A popular saying reminds us that the way to a person’s heart is through his stomach — an axiom proven through a new study highlighting the importance of serving meals with a smile in a hospital environment because it can significantly change the way a patient judges the hospital and its services.
The study’s author, Martin Ostensen, is a Master of Health Administration student in UNTHSC’s School of Public Health and dedicated his recent research to analyzing any correlation between positive meal nutrition experiences in hospitals and the higher satisfaction scores given by patients.
As a part of the Master of Health Administration internship project for the Office of Patient Centeredness at Baylor Scott and White Health, Dallas, Martin Ostensen compiled data from months of research, hospital site visits, and assessment.
The researcher came to realize that a positive hospital experience is driven by a genuine interaction between food service workers and patients; knowing the patients’ names, acknowledging their preferences and needs, and making them feel important are all key aspects.

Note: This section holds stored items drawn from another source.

Lemma process_child_queue (K k : nat) (st : solver) (c : state) :
  length c.2 = k -> k < K ->
  queue_inv K st ->
  Forall (fun s : state => k <= length s.2) (worklist st) ->
  S (count_size k (worklist st)) <= 8 * (k + 1) ->
  queue_inv K (process_child st c) /\
  Forall (fun s : state => k <= length s.2)
         (worklist (process_child st c)) /\
  count_size k (worklist (process_child st c)) <=
    S (count_size k (worklist st)).
Proof.
  intros Hc HkK ((Hsorted & Hsize & Hcount) & Hem & Hpr) Hge Hroom.
  pose proof (stack_inv_length K _ Hsize Hcount) as Hlen.
  destruct c as [nb np]. simpl in Hc. unfold process_child, queue_inv.
  destruct (accept nb np) eqn:Hacc;
    cbn [worklist emitted printed].
  - split_and!; [done| |done|done|lia].
    apply Forall_app. split; [done|]. by repeat constructor.
  - assert (Hstack : stack_inv K ((nb, np) :: worklist st)).
    { split_and!.
      - constructor; [done|].
        eapply Forall_impl; [exact Hge|]. intros s Hs. simpl in *. lia.
      - constructor; [simpl; lia|done].
      - intros j. rewrite count_size_cons. simpl.
        destruct (decide (length np = j)) as [<-|Hj].
        + rewrite Hc. lia.
        + apply Hcount. }
    split_and!; [done|done| | |].
    + case_bool_decide; [|done].
      apply Forall_app. split; [done|]. constructor; [|constructor].
      cbn [snap_queued]. destruct Hstack as (_ & Hsize' & Hcount').
      apply (stack_inv_length K _ Hsize' Hcount').
    + constructor; [simpl; lia|done].
    + rewrite count_size_cons. simpl. rewrite decide_True by done. lia.
Qed.

Lemma foldl_process_child_queue (K k : nat) (st : solver)
    (cs : list state) :
  Forall (fun c : state => length c.2 = k) cs -> k < K ->
  queue_inv K st ->
  Forall (fun s : state => k <= length s.2) (worklist st) ->
  count_size k (worklist st) + length cs <= 8 * (k + 1) ->
  queue_inv K (foldl process_child st cs).
Proof.
  revert st. induction cs as [|c cs IH]; intros st Hcs HkK Hst Hge Hroom;
    simpl; [done|].
  apply Forall_cons in Hcs as [Hc Hcs]. simpl in Hroom.
  destruct (process_child_queue K k st c Hc HkK Hst Hge)
    as (Hst' & Hge' & Hcount'); [lia|].
  apply IH; [done|done|done|done|lia].
Qed.

(** One iteration, from a state [w] with at most [K] pieces popped off a
    work list whose other states have no smaller pools than [w]. *)
Lemma expand_queue (K : nat) (st : solver) (w : state)
    (rest : list state) :
  length w.2 <= K ->
  queue_inv K
    (Solver rest (min_board st) (min_pieces st) (n_explored st)
            (emitted st) (printed st)) ->
  Forall (fun s : state => length w.2 <= length s.2) rest ->
  queue_inv K (expand st w rest).2.
Proof.
  intros HwK Hst0 Hrest. unfold expand. cbn [snd].
  set (st0 := Solver rest _ _ _ _ _) in *.
  pose proof (possible_moves_length w.1 w.2) as Hn.
  destruct (length w.2) as [|k] eqn:Hlen.
  - destruct (yields (possible_moves w.1 w.2)); [done|simpl in Hn; lia].
  - apply (foldl_process_child_queue K k).
    + apply Forall_forall. intros c Hc.
      destruct (child_count w c Hc) as [_ Hl]. lia.
    + lia.
    + done.
    + eapply Forall_impl; [exact Hrest|]. intros s Hs. simpl in Hs. lia.
    + change (worklist st0) with rest.
      rewrite (count_size_zero k (S k)); [lia|done|lia].
Qed.

Lemma solve_loop_queue (K : nat) (n : nat) (st : solver) :
  queue_inv K st -> queue_inv K (solve_loop n st).2.
Proof.
  revert st. induction n as [|n IH]; intros st Hst;
    destruct (worklist st) as [|w rest] eqn:Hwl;
    rewrite ?(solve_loop_nil _ _ Hwl), ?(solve_loop_0 _ _ _ Hwl),
            ?(solve_loop_S _ _ _ _ Hwl); try done.
  assert (queue_inv K (expand st w rest).2) as Hst'.
  { destruct Hst as ((Hsorted & Hsize & Hcount) & Hem & Hpr).
    rewrite Hwl in Hsorted, Hsize, Hcount.
    apply StronglySorted_inv in Hsorted as [Hsorted Hw].
    apply Forall_cons in Hsize as [HwK Hsize].
    apply expand_queue; [lia| |done].
    unfold queue_inv, stack_inv. cbn [worklist emitted printed].
    split_and!; try done.
    intros j. specialize (Hcount j). rewrite count_size_cons in Hcount.
    lia. }
  destruct (expand st w rest) as [[e|] st']; [done|]. by apply IH.
Qed.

Regarding food service methods — the traditional tray delivery at set times or the room service, which includes meals being served within 45 minutes after being ordered by patients that have a menu with several options to choose from — Ostensen that the type of delivery is less important in patient satisfaction; the staff attitude matters the most.

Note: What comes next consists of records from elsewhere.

(** ** Loan entries *)

(** One entry of the array answered by getActiveLoans. [loanId] is [None] when
    the property is missing (undefined). *)
Record Loan := {
  loanId : option string;
  loanToken : string;
  maxLiquidatable : Z
}.

(** Truthiness of [l.loanId]: undefined and the empty string are falsy. *)
Definition truthy_id (o : option string) : bool :=
  match o with
  | Some (String _ _) => true
  | _ => false
  end.

(** The property key JavaScript uses for [obj[l.loanId]]. *)
Definition keyOf (l : Loan) : string :=
  match loanId l with
  | Some s => s
  | None => "undefined"
  end.

Module Scanner.

Record Conf := {
  nrOfProcessingPositions : Z;
  waitBetweenRounds : Z
}.

(** What the loop itself does besides updating its state: the console.log of
    the cycle total and the pauses (U.wasteTime). The console.error
    diagnostics of loadActivePositions are not recorded. *)
Inductive Effect :=
| LogActivePositions (n : nat)
| WasteTime (secs : Z).

(** The state of processPositions: the cursor [from, to), the two shared
    mappings and the effects so far. *)
Record State := {
  from : Z;
  to : Z;
  positions : gmap string Loan;
  liquidations : gmap string Loan;
  effects : list Effect
}.

(** What the ledger answers to getActiveLoans(from, to, false).call(cb): the
    callback receives an error, the call itself throws, or the callback
    receives the page. *)
Inductive LedgerReply :=
| CallbackError
| CallThrows
| CallbackResult (res : list Loan).

(** The values the promise of loadActivePositions resolves to. *)
Inductive PosValue :=
| JsUndefined
| JsFalse
| JsArray (loans : list Loan).

(** loadActivePositions: [resolve()] on a callback error, [resolve(false)] in
    the catch block, [resolve(res)] otherwise. *)
Definition loadActivePositions (r : LedgerReply) : PosValue :=
  match r with
  | CallbackError => JsUndefined
  | CallThrows => JsFalse
  | CallbackResult res => JsArray res
  end.

(** [if (pos)]: an array is truthy (also the empty one). *)
Definition truthy (pos : PosValue) : bool :=
  match pos with
  | JsArray _ => true
  | _ => false
  end.

(** The entries [for (let l of loans)] goes through. *)
Definition entries (pos : PosValue) : list Loan :=
  match pos with
  | JsArray loans => loans
  | _ => []
  end.

(** [pos.length > 0]: reading a property of undefined throws a TypeError;
    [false.length] is undefined and [undefined > 0] is false. *)
Definition length_positive (pos : PosValue) : Completion bool :=
  match pos with
  | JsUndefined => Throw TypeError
  | JsFalse => Normal false
  | JsArray loans => Normal (bool_decide (0 < length loans)%nat)
  end.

“The staff who made patients a priority, knew the mission and intentionally lived it out at the patient level came through as the real ‘rock stars.’ They had a joy in their hearts. They were different,” he added.
Ostense has an impressive list of credentials to which he will add this new study upon his graduation in 2015, including a Master of Business Administration degrees from both Cornell University and Queen’s University, Ontario, in Canada, and a law degree from the University of British Columbia, Vancouver.